La cosa ci è venuta in mente assistendo, nei giorni scorsi, a riprese televisive di gare ciclistiche in Australia, con la partecipazione anche di pedalatori eu­ropei e con una impressionante cornice di pubblico. Da far pensare a cosa accadrebbe se davvero il Tour de France, o anche il Giro d’Italia, decidesse di onorare quel titolo antico del giornale bolognese, partendo da Melbourne o dintorni. Da far anche prevedere, e in tempi brevi, una ministagione ci­clistica nell’inverno nostro che è poi l’estate loro, non solo degli au­straliani ma, per stare a posti dove si pedala, anche dei sudafricani, dei brasiliani, degli argentini…
Non è obbligatorio andare nei paesi del sole d’inverno soltanto per allenarsi, come ultimamente non pochi hanno preso a fare. Si possono disputare delle gare, ma­gari pagandosi viaggio e soggiorno con ingaggi e premi: lo fece anche Fausto Coppi a fine 1959, con lui in Alto Volta (ora Burkina Faso) c’erano fra  gli altri i francesi An­quetil, Anglade, Geminiani, un circuito facile servì per fare cassa agli organizzatori della trasferta. E non è obbligatorio prendersi la malaria.

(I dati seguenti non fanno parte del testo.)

(* ===== verification/TaskBlock.v ===== *)
(** * Task control blocks

    [task/task_block.rs]: the part of [TaskControlBlock] the scheduler reads and
    writes, the operations on its [on_cpu] word, and run-time accounting.  A
    task is named by its address ([fair_task_id], [Arc::as_ptr]); the atomics
    and the fields of the inner lock are fields of one record.  [on_cpu] holds
    the hart that runs the task, or [OFF_CPU]; its top bit marks a wakeup that
    arrived while the task was still running. *)

From S2P Require Import Prelude.

Inductive TaskStatus := StReady | StRunning | StBlocked.
#[export] Instance TaskStatus_eq_dec : EqDecision TaskStatus.
Proof. solve_decision. Defined.

Definition is_ready (s : TaskStatus) : bool := bool_decide (s = StReady).
Definition is_blocked (s : TaskStatus) : bool := bool_decide (s = StBlocked).

Inductive PendingWakeup := PwNone | PwNormal | PwSync (hart : Z).

Record TCB := mkTCB {
  t_cpu_id : Z;
  t_on_cpu : Z;
  t_wakeup_sync_hart : Z;
  t_in_ready_queue : bool;
  t_ready_queue_hart : Z;
  t_status : TaskStatus;
  t_has_res : bool;
  t_cgroup_frozen : bool;
  t_wake_on_cgroup_thaw : bool;
  t_parked_by_cgroup : bool;
  t_policy : Z;
  t_priority : Z;
  t_affinity : Z;
  t_nice : Z;
  t_rr_ticks : Z;
  t_fair_group_id : Z;
  t_fair_group_shares : Z;
  t_fair_vruntime_ns : Z;
  t_fair_vlag_ns : Z;
  t_fair_startup_credit_ns : Z;
  t_fair_deadline_ns : Z;
  t_fair_runtime_checkpoint_ns : Z;
  t_cpu_time_ns : Z;
  t_runtime_start_ns : Z
}.
#[export] Instance fields_TCB : Fields TCB := fun t =>
  mkTCB (t_cpu_id t) (t_on_cpu t) (t_wakeup_sync_hart t) (t_in_ready_queue t)
    (t_ready_queue_hart t) (t_status t) (t_has_res t) (t_cgroup_frozen t)
    (t_wake_on_cgroup_thaw t) (t_parked_by_cgroup t) (t_policy t) (t_priority t)
    (t_affinity t) (t_nice t) (t_rr_ticks t) (t_fair_group_id t) (t_fair_group_shares t)
    (t_fair_vruntime_ns t) (t_fair_vlag_ns t) (t_fair_startup_credit_ns t)
    (t_fair_deadline_ns t) (t_fair_runtime_checkpoint_ns t) (t_cpu_time_ns t)
    (t_runtime_start_ns t).

(** [config.rs] *)
Definition MAX_HARTS : Z := 12.

Definition OFF_CPU : Z := USIZE_MAX.
Definition WAKE_PENDING_BIT : Z := 9223372036854775808.

(** A task that is not running, queued nowhere, in the root fair group, with
    the default policy and affinity. *)
#[export] Instance TCB_inhabited : Inhabited TCB := populate
  (mkTCB 0 OFF_CPU OFF_CPU false OFF_CPU StReady true false false false
     0 0 0 0 0 0 1024 0 0 0 0 0 0 0).

Module Tcb.

Definition running_hart (t : TCB) : option Z :=
  if t_on_cpu t =? OFF_CPU then None
  else Some (Z.land (t_on_cpu t) (bnot WAKE_PENDING_BIT)).

Definition is_on_cpu (t : TCB) : bool := bool_decide (is_Some (running_hart t)).

Definition defer_wakeup_if_on_cpu (sync_source_hart : option Z) (t : TCB) : bool * TCB :=
  let t := match sync_source_hart with
           | Some source_hart => t {{ t_wakeup_sync_hart := source_hart }}
           | None => t
           end in
  let previous := t_on_cpu t in
  (negb (previous =? OFF_CPU), t {{ t_on_cpu := Z.lor previous WAKE_PENDING_BIT }}).

Definition try_mark_on_cpu (hart_id : Z) (t : TCB) : bool * TCB :=
  let t := t {{ t_cpu_id := hart_id }} in
  if t_on_cpu t =? OFF_CPU then (true, t {{ t_on_cpu := hart_id }}) else (false, t).

Definition finish_running (t : TCB) : PendingWakeup * TCB :=
  let previous := t_on_cpu t in
  let sync_hart := t_wakeup_sync_hart t in
  let t := t {{ t_on_cpu := OFF_CPU; t_wakeup_sync_hart := OFF_CPU }} in
  (if (previous =? OFF_CPU) || (Z.land previous WAKE_PENDING_BIT =? 0) then PwNone
   else if sync_hart =? OFF_CPU then PwNormal
   else PwSync sync_hart, t).

(** The compare-and-swap loop runs at most once against a quiet word. *)
Definition discard_deferred_wakeup (t : TCB) : TCB :=
  let current := t_on_cpu t in
  let t := if negb (current =? OFF_CPU) && negb (Z.land current WAKE_PENDING_BIT =? 0)
           then t {{ t_on_cpu := Z.land current (bnot WAKE_PENDING_BIT) }} else t in
  t {{ t_wakeup_sync_hart := OFF_CPU }}.

Definition has_deferred_wakeup (t : TCB) : bool :=
  negb (t_on_cpu t =? OFF_CPU) && negb (Z.land (t_on_cpu t) WAKE_PENDING_BIT =? 0).

Definition account_runtime_until (now_ns : Z) (t : TCB) : Z * TCB :=
  let delta_ns := sat_sub now_ns (t_runtime_start_ns t) in
  (delta_ns,
   if 0 <? delta_ns
   then t {{ t_cpu_time_ns := sat_add (t_cpu_time_ns t) delta_ns; t_runtime_start_ns := now_ns }}
   else t).

Definition begin_runtime_slice (now_ns : Z) (t : TCB) : TCB := t {{ t_runtime_start_ns := now_ns }}.

Definition cpu_time_total_ns (now_ns : Z) (t : TCB) : Z :=
  if is_on_cpu t then sat_add (t_cpu_time_ns t) (sat_sub now_ns (t_runtime_start_ns t))
  else t_cpu_time_ns t.

(** ** The [on_cpu] word

    [word h p]: running on hart [h], with a wakeup pending when [p]. *)
Definition word (h : Z) (p : bool) : Z := if p then Z.lor h WAKE_PENDING_BIT else h.

(** Harts are numbered well below the pending bit. *)
Definition hart_ok (h : Z) : Prop := 0 <= h < MAX_HARTS.

Ltac all_harts :=
  match goal with
  | H : hart_ok ?h |- _ =>
      let G := fresh in
      assert (h = 0 \/ h = 1 \/ h = 2 \/ h = 3 \/ h = 4 \/ h = 5 \/ h = 6 \/ h = 7 \/ h = 8
              \/ h = 9 \/ h = 10 \/ h = 11) as G by (unfold hart_ok, MAX_HARTS in H; lia);
      clear H; repeat (destruct G as [->|G]); [..|subst h]
  end.

Lemma word_not_off h p : hart_ok h -> (word h p =? OFF_CPU) = false.
Proof. intros. all_harts; by destruct p. Qed.

Lemma word_pending h p : hart_ok h -> (Z.land (word h p) WAKE_PENDING_BIT =? 0) = negb p.
Proof. intros. all_harts; by destruct p. Qed.

Lemma word_hart h p : hart_ok h -> Z.land (word h p) (bnot WAKE_PENDING_BIT) = h.
Proof. intros. all_harts; by destruct p. Qed.

Lemma word_defer h p : hart_ok h -> Z.lor (word h p) WAKE_PENDING_BIT = word h true.
Proof. intros. all_harts; by destruct p. Qed.

Lemma off_defer : Z.lor OFF_CPU WAKE_PENDING_BIT = OFF_CPU.
Proof. done. Qed.

Lemma word_inj h p h' p' : hart_ok h -> hart_ok h' -> word h p = word h' p' -> h = h' /\ p = p'.
Proof.
  intros Hh Hh' He. pose proof (word_hart h p Hh) as E. rewrite He, word_hart in E by done.
  subst h'. pose proof (word_pending h p Hh) as E. rewrite He, word_pending in E by done.
  split; [done|]. destruct p, p'; done.
Qed.

Lemma word_plain h : hart_ok h ->
  (h =? OFF_CPU) = false /\ Z.land h (bnot WAKE_PENDING_BIT) = h /\ (Z.land h WAKE_PENDING_BIT =? 0) = true.
Proof. intros. all_harts; done. Qed.

#[export] Hint Rewrite word_not_off word_pending word_hart word_defer using done : kernel.

(** The handshake between a waker and the hart that switches a task out.  A
    wakeup that finds the task on a CPU is recorded and delivered by
    [finish_running], exactly once, whatever the order of other wakeups before
    it; one that finds the task off CPU leaves the word unchanged and tells the
    caller to wake the task itself; discarding drops the recorded wakeup and
    nothing else. *)
Theorem wakeup_handshake t h p sync :
  hart_ok h -> t_on_cpu t = word h p ->
  let (deferred, t1) := defer_wakeup_if_on_cpu sync t in
  deferred = true /\ running_hart t1 = Some h /\ has_deferred_wakeup t1 = true /\
  (let (w, t2) := finish_running t1 in
   w <> PwNone /\ t_on_cpu t2 = OFF_CPU /\ running_hart t2 = None /\
   (finish_running t2).1 = PwNone /\
   (defer_wakeup_if_on_cpu None t2).1 = false /\
   t_on_cpu (defer_wakeup_if_on_cpu None t2).2 = OFF_CPU /\
   (forall s, sync = Some s -> s <> OFF_CPU -> w = PwSync s)) /\
  (let t3 := discard_deferred_wakeup t1 in
   running_hart t3 = Some h /\ (finish_running t3).1 = PwNone).
Proof.
  intros Hh Hw.
  unfold defer_wakeup_if_on_cpu, finish_running, discard_deferred_wakeup, running_hart,
    has_deferred_wakeup.
  destruct sync as [s|]; simpl; rewrite Hw; autorewrite with kernel; simpl;
    split_and!; try done; try (by case_if).
  all: try (destruct (word_plain h Hh) as (E1 & E2 & E3); rewrite ?E1, ?E2, ?E3; done).
  intros s' [= <-] Hs. destruct (s =? OFF_CPU) eqn:E; [lia|done].
Qed.

(** A wakeup meets a task on hart 3. *)
Lemma wakeup_handshake_witness :
  let t := (inhabitant : TCB) {{ t_on_cpu := 3 }} in
  (defer_wakeup_if_on_cpu None t).1 = true /\ (finish_running (defer_wakeup_if_on_cpu None t).2).1 <> PwNone.
Proof.
  pose proof (wakeup_handshake ((inhabitant : TCB) {{ t_on_cpu := 3 }}) 3 false None) as H. cbv zeta.
  destruct (defer_wakeup_if_on_cpu None _) as [d t1]. destruct H as (-> & _ & _ & H & _); [done..|].
  split; [done|]. simpl snd. destruct (finish_running t1) as [w t2]. apply H.
Defined.

(** Only one hart can take a task: [try_mark_on_cpu] succeeds exactly on a task
    that is off CPU, and the word then names that hart until [finish_running]. *)
Lemma try_mark_on_cpu_spec t h :
  hart_ok h -> (t_on_cpu t = OFF_CPU \/ exists h' p, hart_ok h' /\ t_on_cpu t = word h' p) ->
  let (ok, t') := try_mark_on_cpu h t in
  (ok = true <-> t_on_cpu t = OFF_CPU) /\
  t_on_cpu t' = (if ok then word h false else t_on_cpu t) /\
  (ok = true -> running_hart t' = Some h).
Proof.
  intros Hh Ht. unfold try_mark_on_cpu, running_hart. simpl.
  destruct (t_on_cpu t =? OFF_CPU) eqn:E; simpl.
  - split_and!; [split; [lia|done]|done|]. intros _.
    pose proof (word_not_off h false Hh) as E1. pose proof (word_hart h false Hh) as E2.
    simpl in E1, E2. by rewrite E1, E2.
  - split_and!; [split; [done|lia]|done|done].
Qed.

(** ** Run-time accounting *)

(** What the accounting of a running task keeps: the accounted time plus the
    open slice is the total, and closing the slice at [now] leaves the total
    unchanged, opens an empty slice, and never loses or double counts time. *)
Lemma account_runtime_total t now later :
  is_on_cpu t = true -> 0 <= t_runtime_start_ns t <= now -> now <= later ->
  0 <= t_cpu_time_ns t -> t_cpu_time_ns t + (later - t_runtime_start_ns t) <= U64_MAX ->
  let (delta, t') := account_runtime_until now t in
  delta = now - t_runtime_start_ns t /\
  t_cpu_time_ns t' = cpu_time_total_ns now t /\
  cpu_time_total_ns later t' = cpu_time_total_ns later t.
Proof.
  intros Hon Hs Hl Hc Hb. unfold account_runtime_until. rewrite sat_sub_small by lia.
  split; [done|]. unfold cpu_time_total_ns.
  case_if; [|rewrite Hon; split; [ulia|done]].
  assert (forall c r, is_on_cpu (t {{ t_cpu_time_ns := c; t_runtime_start_ns := r }}) = is_on_cpu t)
    as -> by done.
  rewrite Hon. simpl. split; ulia.
Qed.

End Tcb.
Record FairGroupQueue := mkGroup {
  g_shares : Z;
  g_vruntime : Z;
  g_min_task_vruntime : Z;
  g_vruntime_weighted_sum : Z;
  g_weight_sum : Z;
  g_tasks : list (Z * FairTaskEntity);
  g_task_order : list ((Z * Z * Z) * unit)
}.
#[export] Instance fields_FairGroupQueue : Fields FairGroupQueue := fun g =>
  mkGroup (g_shares g) (g_vruntime g) (g_min_task_vruntime g) (g_vruntime_weighted_sum g)
    (g_weight_sum g) (g_tasks g) (g_task_order g).

Inductive EnqueueKind := EnqInitial | EnqWakeup | EnqRequeue.
#[export] Instance EnqueueKind_eq_dec : EqDecision EnqueueKind.
Proof. solve_decision. Defined.

Module Group.

Definition new (vruntime : Z) : FairGroupQueue := mkGroup 1024 vruntime vruntime 0 0 [] [].

Definition len (g : FairGroupQueue) : Z := Z.of_nat (length (g_tasks g)).

Definition is_empty (g : FairGroupQueue) : bool :=
  match g_tasks g with [] => true | _ => false end.

Definition unlink_task (g : FairGroupQueue) (task_id : Z) : option FairTaskEntity * FairGroupQueue :=
  match bt_get (g_tasks g) task_id with
  | None => (None, g)
  | Some entity =>
      (Some entity,
       g {{ g_tasks := bt_remove (g_tasks g) task_id;
            g_task_order := bs_remove (g_task_order g) (e_deadline entity, e_vruntime entity, task_id);
            g_vruntime_weighted_sum :=
              sat_sub (g_vruntime_weighted_sum g) (sat_mul128 (e_vruntime entity) (e_weight entity));
            g_weight_sum := sat_sub (g_weight_sum g) (e_weight entity) }})
  end.

Definition insert_task (g : FairGroupQueue) (task_id task vruntime deadline weight : Z) : FairGroupQueue :=
  let old := bt_get (g_tasks g) task_id in
  let g := g {{ g_tasks := bt_insert (g_tasks g) task_id (mkEntity vruntime deadline weight task) }} in
  let g := match old with
           | Some old =>
               g {{ g_task_order := bs_remove (g_task_order g) (e_deadline old, e_vruntime old, task_id);
                    g_vruntime_weighted_sum :=
                      sat_sub (g_vruntime_weighted_sum g) (sat_mul128 (e_vruntime old) (e_weight old));
                    g_weight_sum := sat_sub (g_weight_sum g) (e_weight old) }}
           | None => g
           end in
  g {{ g_vruntime_weighted_sum :=
         sat_add128 (g_vruntime_weighted_sum g) (sat_mul128 vruntime weight);
       g_weight_sum := sat_add128 (g_weight_sum g) weight;
       g_task_order := bs_insert (g_task_order g) (deadline, vruntime, task_id) }}.
(** The group at the front of the index. *)
Lemma front_group rq v id :
  fair_wf rq -> bs_first (rq_fair_order rq) = Some (v, id) ->
  exists g, bt_get (rq_fair_groups rq) id = Some g /\ g_vruntime g = v /\ group_ok g /\ g_tasks g <> [] /\
    fair_wf_except (Some id) (rq {{ rq_fair_order := bs_remove (rq_fair_order rq) (v, id) }}) /\
    forall id' g', bt_get (rq_fair_groups rq) id' = Some g' -> v <= g_vruntime g'.
Proof.
  intros W Hf. destruct (bs_first_min _ _ (fw_order _ _ W) Hf) as [Hin Hmin].
  apply (fw_index _ _ W) in Hin as (_ & g & Hg & Hv). exists g.
  destruct (fw_group _ _ W _ _ Hg) as [Hok Hne].
  split_and!; try done; [by apply Hne| |].
  - pose proof (unlink_fair_group_wf rq id W) as Hu. unfold Rq.unlink_fair_group in Hu.
    by rewrite Hg, Hv in Hu.
  - intros id' g' Hg'. destruct (Hmin (g_vruntime g', id')) as [[= -> ->]|Hlt].
    + apply (fw_index _ _ W). split; [done|]. by exists g'.
    + lia.
    + unfold key_lt in Hlt. simpl in Hlt. lia.
Qed.

Lemma no_front_group rq :
  fair_wf rq -> bs_first (rq_fair_order rq) = None -> fair_queued (rq_fair_groups rq) = [].
Proof.
  intros W Hf. destruct (rq_fair_groups rq) as [|[id g] gs] eqn:E; [done|]. exfalso.
  assert (bt_get (rq_fair_groups rq) id = Some g) as Hg.
  { apply bt_get_elem; [apply W|]. rewrite E. left. }
  assert ((g_vruntime g, id) ∈ bs_iter (rq_fair_order rq)) as Hin.
  { apply (fw_index _ _ W). split; [done|]. by exists g. }
  destruct (rq_fair_order rq) as [|[k []] o]; [by apply not_elem_of_nil in Hin|done].
Qed.

(** Claiming a fair task that left its group. *)
Lemma claim_fair_task m hart_id t :
  candidate_ok m hart_id t = true ->
  let m1 := (dequeue_mark m hart_id t).2 in
  let m2 := upd m1 t (fun t => t {{ t_fair_runtime_checkpoint_ns := t_cpu_time_ns t }}) in
  let r := Tcb.try_mark_on_cpu hart_id (m2 !!! t) in
  let m3 := upd m2 t (fun _ => r.2) in
  (dequeue_mark m hart_id t).1 = true /\ r.1 = runnable m t /\
  dequeued m m3 hart_id (if r.1 then [] else [t]) (if r.1 then Some t else None).
Proof.
  intros Hc. unfold candidate_ok, queued_here in Hc. apply andb_true_iff in Hc as [Hq Hr].
  unfold dequeue_mark. rewrite Hq. simpl. rewrite !upd_same. unfold Tcb.try_mark_on_cpu. simpl.
  unfold runnable. rewrite Hr. simpl.
  assert (forall f f' f'' t', t' <> t -> upd (upd (upd m t f) t f') t f'' !!! t' = m !!! t') as Ho
    by (intros; by rewrite !upd_other).
  destruct (t_on_cpu (m !!! t) =? OFF_CPU) eqn:E; simpl; split_and!; try done; constructor.
  - intros t' Ht'. by apply not_elem_of_nil in Ht'.
  - intros t' [= <-]. unfold runnable. rewrite Hr, E. split; [|done]. rewrite upd_same.
    constructor; try done. intros []; by constructor.
  - intros t' _ Hne. apply Ho. naive_solver.
  - intros t' Ht'%list_elem_of_singleton. subst t'. unfold runnable. rewrite E, andb_false_r.
    split; [|done]. rewrite upd_same. constructor; try done. intros []; by constructor.
  - done.
  - intros t' Ht' _. apply Ho. set_solver.
Qed.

Però il ciclismo può buttarsi pure su un’altra nuova o rinnovata geografia, europea ma esotica. Il nuovo spazio potrebbe chiamarsi Inghilterra, anzi Gran Bretagna. I Giochi olimpici londinesi quest’estate registreranno molto ma molto probabilmente grossi successi britannici nel ciclismo su strada (non vi di­ce niente il cognome Caven­dish?) e anche, per non dire so­prat­tutto, nel ciclismo su pista, dove da anni si segue lassù un programma organico per prendere tanto oro a Londra 2012.
L’avvento alla grande del ciclismo britannico (quello di Stephen Ro­che era irlandese, non scordiamolo) sarebbe la vera evoluzione, ol­tre che un bel po’di rivoluzione. Non bisogna comunque dimenticare che le prime biciclette sono state inglesi oltre che francesi, e che forse la figura più affascinante di pistard della velocità è stata quella di Reginald Harris, inglese soprannominato “sparviero nero”.
La seconda guerra mondiale ha aiu­tato molto il ciclismo di Al­bio­ne: biciclette al posto di auto, per carenza di benzina, nella vita di tutti i giorni, e siccome lassù non si può vivere senza fare sport, ecco un’abbondanza di corse anche nel pieno del conflitto, però corse a cronometro, per evitare agglomerati di pedalatori facili comode prede degli aerei mitragliatori tedeschi.
Il campione del mondo (1965) Tom Simpson, morto di sole e di cognac e di doping scalando nel 1967 il Mont Ventoux in una assolatissima tappa del Tour, è stato insieme la massima espressione e la sintesi più liofilizzata di quel mondo pedalante. Davvero il ciclismo internazionale potrebbe continuare ad essere, ai vertici, europeo, però anche se non soprattutto britannico e non più chiuso nel cerchio antico e usurato di Italia, Francia, Belgio, Spagna  e qualche annesso di passaggio nel tempo.

Questo nostro non è un pronostico, è una ricerca di ottimismo, di speranza. È anche un augurio ai Giochi olimpici, che hanno un bisogno ormai disperato di legarsi - comunque, un pochino - alla natura antiqua del­lo sport, senza cedere, senza cedersi al modernismo dello sport spettacolo, dello sport estremo. Il ciclismo bene in vista sul cartellone dei Giochi sarebbe un soffio di aria buona, vecchia e nuova insieme, per tutto il mondo dello sport.
E se poi il Tour o il Giro partissero da Melbourne veramente, e non per un titolo sbagliato di un giornale? Venti ore di aereo per andarci, venti per tornare. Poco tempo in più che per una partenza africana, Algeri o Tunisi o Tripoli o Ca­sablanca, con trasferimento in na­ve nel periglioso Mediterraneo, e tutta la paura che segue.